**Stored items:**
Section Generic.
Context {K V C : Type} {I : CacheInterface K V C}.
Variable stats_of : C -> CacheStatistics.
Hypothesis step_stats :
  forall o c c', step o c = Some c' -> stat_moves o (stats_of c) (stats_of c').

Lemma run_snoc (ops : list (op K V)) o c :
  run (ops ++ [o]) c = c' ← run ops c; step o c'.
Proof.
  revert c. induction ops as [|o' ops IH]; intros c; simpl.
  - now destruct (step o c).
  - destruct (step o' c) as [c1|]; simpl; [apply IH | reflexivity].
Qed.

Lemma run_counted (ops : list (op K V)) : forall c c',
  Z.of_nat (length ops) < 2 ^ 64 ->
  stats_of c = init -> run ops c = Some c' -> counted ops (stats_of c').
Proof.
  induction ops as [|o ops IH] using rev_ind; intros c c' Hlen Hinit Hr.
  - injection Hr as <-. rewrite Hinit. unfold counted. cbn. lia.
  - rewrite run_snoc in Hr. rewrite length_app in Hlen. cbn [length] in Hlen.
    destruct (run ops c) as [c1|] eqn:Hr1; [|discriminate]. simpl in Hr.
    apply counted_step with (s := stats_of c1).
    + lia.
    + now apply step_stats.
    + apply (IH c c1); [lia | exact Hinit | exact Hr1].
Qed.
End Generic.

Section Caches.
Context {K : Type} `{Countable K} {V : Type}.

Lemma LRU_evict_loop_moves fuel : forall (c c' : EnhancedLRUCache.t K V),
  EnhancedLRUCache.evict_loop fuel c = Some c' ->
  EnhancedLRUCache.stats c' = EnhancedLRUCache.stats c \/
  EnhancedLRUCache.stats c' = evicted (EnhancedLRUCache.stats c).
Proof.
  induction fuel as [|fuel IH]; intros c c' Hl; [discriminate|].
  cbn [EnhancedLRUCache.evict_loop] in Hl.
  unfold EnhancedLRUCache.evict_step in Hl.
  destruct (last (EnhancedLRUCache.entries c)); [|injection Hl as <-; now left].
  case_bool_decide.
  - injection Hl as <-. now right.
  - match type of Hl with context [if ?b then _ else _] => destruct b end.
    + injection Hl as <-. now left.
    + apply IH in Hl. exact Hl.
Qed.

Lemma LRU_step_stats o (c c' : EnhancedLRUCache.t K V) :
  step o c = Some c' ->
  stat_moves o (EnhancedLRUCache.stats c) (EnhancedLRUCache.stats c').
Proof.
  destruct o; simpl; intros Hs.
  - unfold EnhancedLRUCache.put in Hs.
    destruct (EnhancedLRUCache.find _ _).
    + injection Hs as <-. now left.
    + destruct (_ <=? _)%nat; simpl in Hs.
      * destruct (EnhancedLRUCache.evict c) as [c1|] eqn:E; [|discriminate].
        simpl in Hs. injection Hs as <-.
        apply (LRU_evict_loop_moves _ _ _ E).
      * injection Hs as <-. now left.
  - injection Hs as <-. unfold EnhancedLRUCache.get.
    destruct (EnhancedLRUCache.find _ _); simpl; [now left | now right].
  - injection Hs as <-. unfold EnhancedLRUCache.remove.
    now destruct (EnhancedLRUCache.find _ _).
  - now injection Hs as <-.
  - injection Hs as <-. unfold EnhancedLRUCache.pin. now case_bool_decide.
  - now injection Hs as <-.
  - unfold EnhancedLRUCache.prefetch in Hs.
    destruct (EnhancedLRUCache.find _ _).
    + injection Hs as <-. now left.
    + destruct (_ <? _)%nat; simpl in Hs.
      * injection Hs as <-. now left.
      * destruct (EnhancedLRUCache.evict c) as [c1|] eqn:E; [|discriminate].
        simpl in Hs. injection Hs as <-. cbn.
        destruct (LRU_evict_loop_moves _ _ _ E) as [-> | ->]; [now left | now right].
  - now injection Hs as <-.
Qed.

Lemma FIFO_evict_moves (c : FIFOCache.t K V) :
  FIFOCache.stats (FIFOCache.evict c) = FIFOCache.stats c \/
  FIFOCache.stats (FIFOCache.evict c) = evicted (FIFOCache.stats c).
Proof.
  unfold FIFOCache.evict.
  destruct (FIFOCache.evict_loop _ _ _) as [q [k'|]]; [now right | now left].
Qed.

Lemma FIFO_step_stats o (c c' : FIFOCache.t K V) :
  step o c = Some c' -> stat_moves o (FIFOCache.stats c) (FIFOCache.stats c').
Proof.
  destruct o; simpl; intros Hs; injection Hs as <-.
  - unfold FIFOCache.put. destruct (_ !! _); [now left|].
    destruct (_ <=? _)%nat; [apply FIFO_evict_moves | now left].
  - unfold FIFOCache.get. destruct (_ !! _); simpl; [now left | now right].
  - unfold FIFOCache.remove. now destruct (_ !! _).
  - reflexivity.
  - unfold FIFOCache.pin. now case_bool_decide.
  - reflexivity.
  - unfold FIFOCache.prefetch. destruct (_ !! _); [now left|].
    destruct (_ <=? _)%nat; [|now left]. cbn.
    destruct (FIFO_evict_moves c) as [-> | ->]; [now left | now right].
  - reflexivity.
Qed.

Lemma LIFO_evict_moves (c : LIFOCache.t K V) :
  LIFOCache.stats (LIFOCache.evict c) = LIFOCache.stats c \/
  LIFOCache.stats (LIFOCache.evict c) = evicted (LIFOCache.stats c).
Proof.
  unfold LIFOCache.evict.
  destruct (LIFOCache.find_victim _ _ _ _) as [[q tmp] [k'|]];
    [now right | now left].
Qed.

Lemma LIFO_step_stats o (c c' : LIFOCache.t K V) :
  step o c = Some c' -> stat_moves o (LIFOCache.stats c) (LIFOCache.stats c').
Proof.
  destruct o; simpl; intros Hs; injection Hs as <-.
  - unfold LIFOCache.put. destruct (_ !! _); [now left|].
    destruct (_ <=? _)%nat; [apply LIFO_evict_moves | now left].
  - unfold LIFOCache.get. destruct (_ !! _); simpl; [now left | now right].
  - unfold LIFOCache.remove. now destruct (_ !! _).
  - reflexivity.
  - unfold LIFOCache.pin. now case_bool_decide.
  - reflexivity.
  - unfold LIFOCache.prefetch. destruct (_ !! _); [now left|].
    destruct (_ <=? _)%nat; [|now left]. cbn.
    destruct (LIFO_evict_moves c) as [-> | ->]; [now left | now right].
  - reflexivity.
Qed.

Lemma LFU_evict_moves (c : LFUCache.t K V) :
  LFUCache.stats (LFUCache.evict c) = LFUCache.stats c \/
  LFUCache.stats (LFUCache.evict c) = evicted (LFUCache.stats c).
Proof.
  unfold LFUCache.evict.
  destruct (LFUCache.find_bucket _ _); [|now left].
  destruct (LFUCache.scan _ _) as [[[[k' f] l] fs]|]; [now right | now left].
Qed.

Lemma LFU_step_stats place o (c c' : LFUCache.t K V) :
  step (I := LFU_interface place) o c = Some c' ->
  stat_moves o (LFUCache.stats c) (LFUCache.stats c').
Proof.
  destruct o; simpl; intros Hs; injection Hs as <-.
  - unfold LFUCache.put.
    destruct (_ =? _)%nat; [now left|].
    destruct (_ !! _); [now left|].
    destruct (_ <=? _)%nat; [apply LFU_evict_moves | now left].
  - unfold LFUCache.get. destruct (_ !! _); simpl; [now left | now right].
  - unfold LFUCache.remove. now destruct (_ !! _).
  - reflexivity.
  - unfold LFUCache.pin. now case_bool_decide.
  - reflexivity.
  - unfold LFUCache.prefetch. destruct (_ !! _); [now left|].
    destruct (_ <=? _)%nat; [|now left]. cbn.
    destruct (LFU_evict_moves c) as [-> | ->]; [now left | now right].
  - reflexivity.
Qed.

**How to complete this task:**
Find the lines that mention "evicted" in the entries and show them.

**Answer for the task:**
  EnhancedLRUCache.stats c' = evicted (EnhancedLRUCache.stats c).
  FIFOCache.stats (FIFOCache.evict c) = evicted (FIFOCache.stats c).
  LIFOCache.stats (LIFOCache.evict c) = evicted (LIFOCache.stats c).
  LFUCache.stats (LFUCache.evict c) = evicted (LFUCache.stats c).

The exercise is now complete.